During the recent financial crisis, Jamie Dimon was considered one of the smartest CEO’s on Wall Street. He had prudently steered JPMorgan away from the wave of subprime mortgage waste that was bearing down on much of Wall Street. He was Wall Street’s golden boy and shareholders’ savior, but that was 2008. Fast forward to 2012, and Dimon finds himself embroiled in a derivatives mess that has tarnished his reputation and called into question whether or not big banks learned anything from 2008. But this recent fiasco proves banks haven’t learned anything, and it’s business as usual on Wall Street.

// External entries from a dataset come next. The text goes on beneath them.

Definition within {A} (a b : Z) (m : AM A) : Prop := ∀ w, rises a b w (m w).2.

(** Nothing is reported. *)
Definition silent (w w' : ActiveWorld) : Prop := w'.(act_site).(site_progress) = w.(act_site).(site_progress).
#[export] Instance silent_preorder : PreOrder silent.
Proof. split; [done|]. unfold silent. intros a b c. congruence. Qed.

Lemma rises_silent a b w w' : silent w w' → rises a b w w'.
Proof. intros E. exists []. rewrite app_nil_r. split; [done|]. by split; constructor. Qed.

Lemma sorted_app (l1 l2 : list Z) m :
  StronglySorted Z.le l1 → StronglySorted Z.le l2 → Forall (fun x => x ≤ m) l1 → Forall (fun y => m ≤ y) l2 →
  StronglySorted Z.le (l1 ++ l2).
Proof.
  intros H1 H2 Hl Hr. induction H1 as [|x l1 H1 IH Hx]; [done|]. apply Forall_cons in Hl as [Hxm Hl].
  cbn. constructor; [by apply IH|]. apply Forall_app. split; [done|]. eapply Forall_impl; [exact Hr|]. cbn. lia.
Qed.

Lemma rises_trans a b b' c w1 w2 w3 : a ≤ b' → b ≤ b' → b' ≤ c → rises a b w1 w2 → rises b' c w2 w3 → rises a c w1 w3.
Proof.
  intros Hab Hb Hc (l1 & E1 & F1 & S1) (l2 & E2 & F2 & S2). exists (l1 ++ l2).
  split; [by rewrite E2, E1, app_assoc|]. split.
  - apply Forall_app. split; [eapply Forall_impl; [exact F1|]|eapply Forall_impl; [exact F2|]]; cbn; lia.
  - rewrite fmap_app. apply (sorted_app _ _ b'); [done..| |]; apply Forall_fmap;
      [eapply Forall_impl; [exact F1|]|eapply Forall_impl; [exact F2|]]; cbn; lia.
Qed.

Lemma rises_mono a b a' b' w w' : a' ≤ a → b ≤ b' → rises a b w w' → rises a' b' w w'.
Proof.
  intros Ha Hb (l & E & F & S). exists l. split; [done|]. split; [|done]. eapply Forall_impl; [exact F|]. cbn. lia.
Qed.

Lemma within_silent {A} a b (m : AM A) : along silent m → within a b m.
Proof. intros Hm w. apply rises_silent, Hm. Qed.
Lemma within_mono {A} a b a' b' (m : AM A) : a' ≤ a → b ≤ b' → within a b m → within a' b' m.
Proof. intros Ha Hb Hm w. eapply rises_mono; [..|apply Hm]; done. Qed.

Lemma within_bind {A B} a b b' c (m : AM A) (k : A → AM B) :
  a ≤ b' → b ≤ b' → b' ≤ c → within a b m → (∀ x, within b' c (k x)) → within a c (m ≫= k).
Proof.
  intros Hab Hb Hc Hm Hk w. specialize (Hm w). unfold mbind, prog_bind. destruct (m w) as [[x|e] w1]; cbn in Hm.
  - eapply rises_trans; [..|exact Hm|apply Hk]; done.
  - eapply rises_mono; [..|exact Hm]; lia.
Qed.
(** Before a silent step, and a step that reports one percentage. *)
Lemma within_after {A B} a c (m : AM A) (k : A → AM B) :
  along silent m → (∀ x, within a c (k x)) → within a c (m ≫= k).
Proof.
  intros Hm Hk w. specialize (Hm w). unfold mbind, prog_bind. destruct (m w) as [[x|e] w1]; cbn in Hm; [|by apply rises_silent].
  destruct (Hk x w1) as (l & E & H). exists l. by rewrite <- Hm.
Qed.
Lemma within_progress p stage message : within p p (progress p stage message).
Proof.
  intros w. unfold progress, on_site, _progress. cbv zeta. destruct (JobProgress_valid _); [|by apply rises_silent].
  exists [mkJobProgress p stage message]. split; [done|]. split; [repeat constructor; cbn; lia|repeat constructor].
Qed.
Lemma within_report {A} a p c stage message (k : unit → AM A) :
  a ≤ p → p ≤ c → (∀ x, within p c (k x)) → within a c (progress p stage message ≫= k).
Proof. intros Ha Hc Hk. apply (within_bind a p p); try done. eapply within_mono; [..|apply within_progress]; done. Qed.

(** *** The callback of a scan *)

Lemma live_overall_bounds c st s :
  c.(start_percentage) ≤ st.(last_overall) ≤ c.(end_percentage) →
  st.(last_overall) ≤ live_overall c st s ≤ c.(end_percentage).
Proof. unfold live_overall. destruct s.(snap_percent); lia. Qed.

(** The state of the callback stays within its limits, and its reports follow it up. *)
Definition live_rises (c : LiveCallback) (w w' : ActiveWorld) : Prop :=
  c.(start_percentage) ≤ w.(live_state).(last_overall) ≤ c.(end_percentage) →
  w.(live_state).(last_overall) ≤ w'.(live_state).(last_overall) ≤ c.(end_percentage) ∧
  rises w.(live_state).(last_overall) w'.(live_state).(last_overall) w w'.

#[export] Instance live_rises_preorder c : PreOrder (live_rises c).
Proof.
  split.
  - intros w Hw. split; [lia|]. by apply rises_silent.
  - intros w1 w2 w3 H12 H23 Hw1. destruct (H12 Hw1) as [B1 R1]. destruct H23 as [B2 R2]; [lia|].
    split; [lia|]. eapply rises_trans; [..|exact R1|exact R2]; lia.
Qed.

(** A step that neither reports nor touches the callback. *)
Definition apart (w w' : ActiveWorld) : Prop := silent w w' ∧ w'.(live_state) = w.(live_state).
#[export] Instance apart_preorder : PreOrder apart.
Proof. split; [done|]. intros a b c [E1 E2] [E3 E4]. unfold silent in *. split; unfold silent; congruence. Qed.
Lemma apart_live {A} c (m : AM A) : along apart m → along (live_rises c) m.
Proof. intros Hm w Hw. destruct (Hm w) as [E1 E2]. rewrite E2. split; [lia|]. by apply rises_silent. Qed.

Section programs.
Context `{Runtime, FileSystem, ToolHost, ScanHost}.

Lemma live_report c s : along (live_rises c) (report c s).
Proof.
  unfold report. apply along_bind; [apply _|apply apart_live; by apply along_on_site|].
  intros [|]; [apply along_ret; apply _|]. apply along_bind; [apply _|apply apart_live; by intros w|]. intros now.
  intros w. lazymatch goal with |- live_rises _ _ ((_ ≫= ?k) w).2 => change (live_rises c w (k w.(live_state) w).2) end.
  cbv beta. destruct (live_step c now s w.(live_state)) as [[st p]|] eqn:Hstep; [|reflexivity]. intros Hw.
  assert (st.(last_overall) = live_overall c w.(live_state) s ∧ p.(percentage) = st.(last_overall)) as [Est Ep].
  { unfold live_step in Hstep. cbv zeta in Hstep. destruct (_ && _ && _); [done|]. destruct (_ && _ && _); [done|]. by injection Hstep as <- <-. }
  pose proof (live_overall_bounds c w.(live_state) s Hw) as Hb. rewrite <- Est in Hb.
  unfold modify, mbind, prog_bind. cbv beta iota.
  pose proof (within_progress p.(percentage) p.(prog_stage) p.(prog_message) (w <| live_state := st |>)) as Hr.
  unfold progress in Hr. unfold on_site in *. destruct (_progress _ _ _ _) as [r s']. cbn [fst snd] in *.
  split; [cbn; lia|]. rewrite Ep in Hr. eapply rises_mono; [..|exact Hr]; [|cbn]; lia.
Qed.

Lemma live_chunk c piece : along (live_rises c) (stream_chunk c piece).
Proof.
  unfold stream_chunk. apply along_try; [apply _| |intros; apply along_ret; apply _].
  apply along_bind; [apply _|apply apart_live; intros w; unfold on_parser; by destruct (feed _ _ _)|].
  intros snaps. apply along_bind; [apply _| |intros; apply along_ret; apply _].
  apply along_for_each; [apply _|]. intros; apply live_report.
Qed.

According to a recent piece by the Wall Street Journal, the problems began on April 30 during a meeting with senior executives. It was revealed to Dimon that the bank had made some bad bets on derivatives, financial products used to curb risk, and that it was going cost them. The estimated loss could be well above $2 billion—enough to leave Dimon breathless. For a man who is considered a prudent, risk-averse CEO, the loss was too much to handle.  It showcased the hubris of Dimon’s belief that banks can regulate themselves when it comes to risk when, in reality, they can’t; risk is part of the culture, and making profit is the name of the game.  Believing in self-regulation is as naïve as believing in Santa Claus. The complexity of the trades and the size of the banks make it impossible for one person to oversee everything that happens, and eventually something somewhere goes wrong and the true nature of the current banking system is revealed.

The causes of the giant loss were tied to credit default swaps, opaque financial instruments that are supposed to hedge big bets to prevent further losses, though in this case a trader used them to make big bets that went south in the end. A credit default swap, or CDS, is essentially an insurance policy to protect a party from negative exposure to assets. Basically, I sell you an insurance policy on an asset—if the asset performs, you pay me a premium for insuring the asset, and if the value of the asset falls I pay you the full value of the asset.

The trader who had sold those swaps was nicknamed the London Whale by the Wall Street Journal—he had previously bet heavily against a financial index based on the credit worthiness of companies and won. So how did it work? The Whale initially felt that the index was going to tank and decided to buy a large amount of CDS’s, and hedge funds were only too happy to oblige, betting the index would hold. His bet paid off when a couple companies in the index filed for bankruptcy protection, sending the index into a nosedive and forcing hedge funds to pony up the cash. He then decided to go for broke and reversed his initial position, betting the index would perform, and hedge funds, hoping to exact some revenge, bought the CDS’s he was selling. It turned out he was wrong, and the bets failed.

The story of the whale is a prime example of how broken the culture of banking is—it’s no longer about serving clients or financing bold projects, it’s about who can make big bets and claim big bonuses. It’s Vegas: the players on a hot streak feel they can’t lose, so they bet bigger, hoping they will hit payday, but eventually the house always wins.  In this case, the market always wins.

The loss and article about the London Whale have renewed calls for further regulations on risky bets banks can make and questions as to whether or not JPMorgan violated the Volcker Rule, a rule meant to prevent overt risk-taking as demonstrated by JPMorgan.  The Volcker Rule prevents banks from using bank deposits to trade on their own behalf, and, while this recent trade may seem like it violated the rule, the reality is that regulators aren’t sure.

Generally, I am opposed to most government regulations, but the Volcker Rule is necessary to the implementation of real financial reform. The culture of Wall Street has become completely unhinged, driven purely by overt greed—it’s the Wild West without a sheriff.  Derivatives like CDSs were originally created to curb risk and help banks finance more projects, but now they are used in complex trades involving highly leveraged bets that increase risk.  It’s no wonder that Warren Buffet has referred to them as “weapons of mass destruction.”

Wall Street was once a place where companies or startups went to obtain funding. Now it is a place to bet the house and have someone else pick up the check. The culture of greed runs rampant throughout the system and when left unchecked leads to disasters like the one in 2008 and more disasters down the line. We cannot allow big banks that exert such pressure on the financial system to partake in risky ventures that can backfire and bring down the entire financial system. While the JPMorgan loss is only small fraction of their total assets and the firm is projected to still earn a profit at the end of the quarter, risky bets by large financial institutions for shareholder gain aren’t worth the health of the entire system.

Banks should have learned from Lehman Brothers that too much risk and too little oversight make a recipe for disaster. And Jamie Dimon should have learned from Dick Fuld, former CEO of Lehman Brothers, that hubris is better left to gods than mere mortals.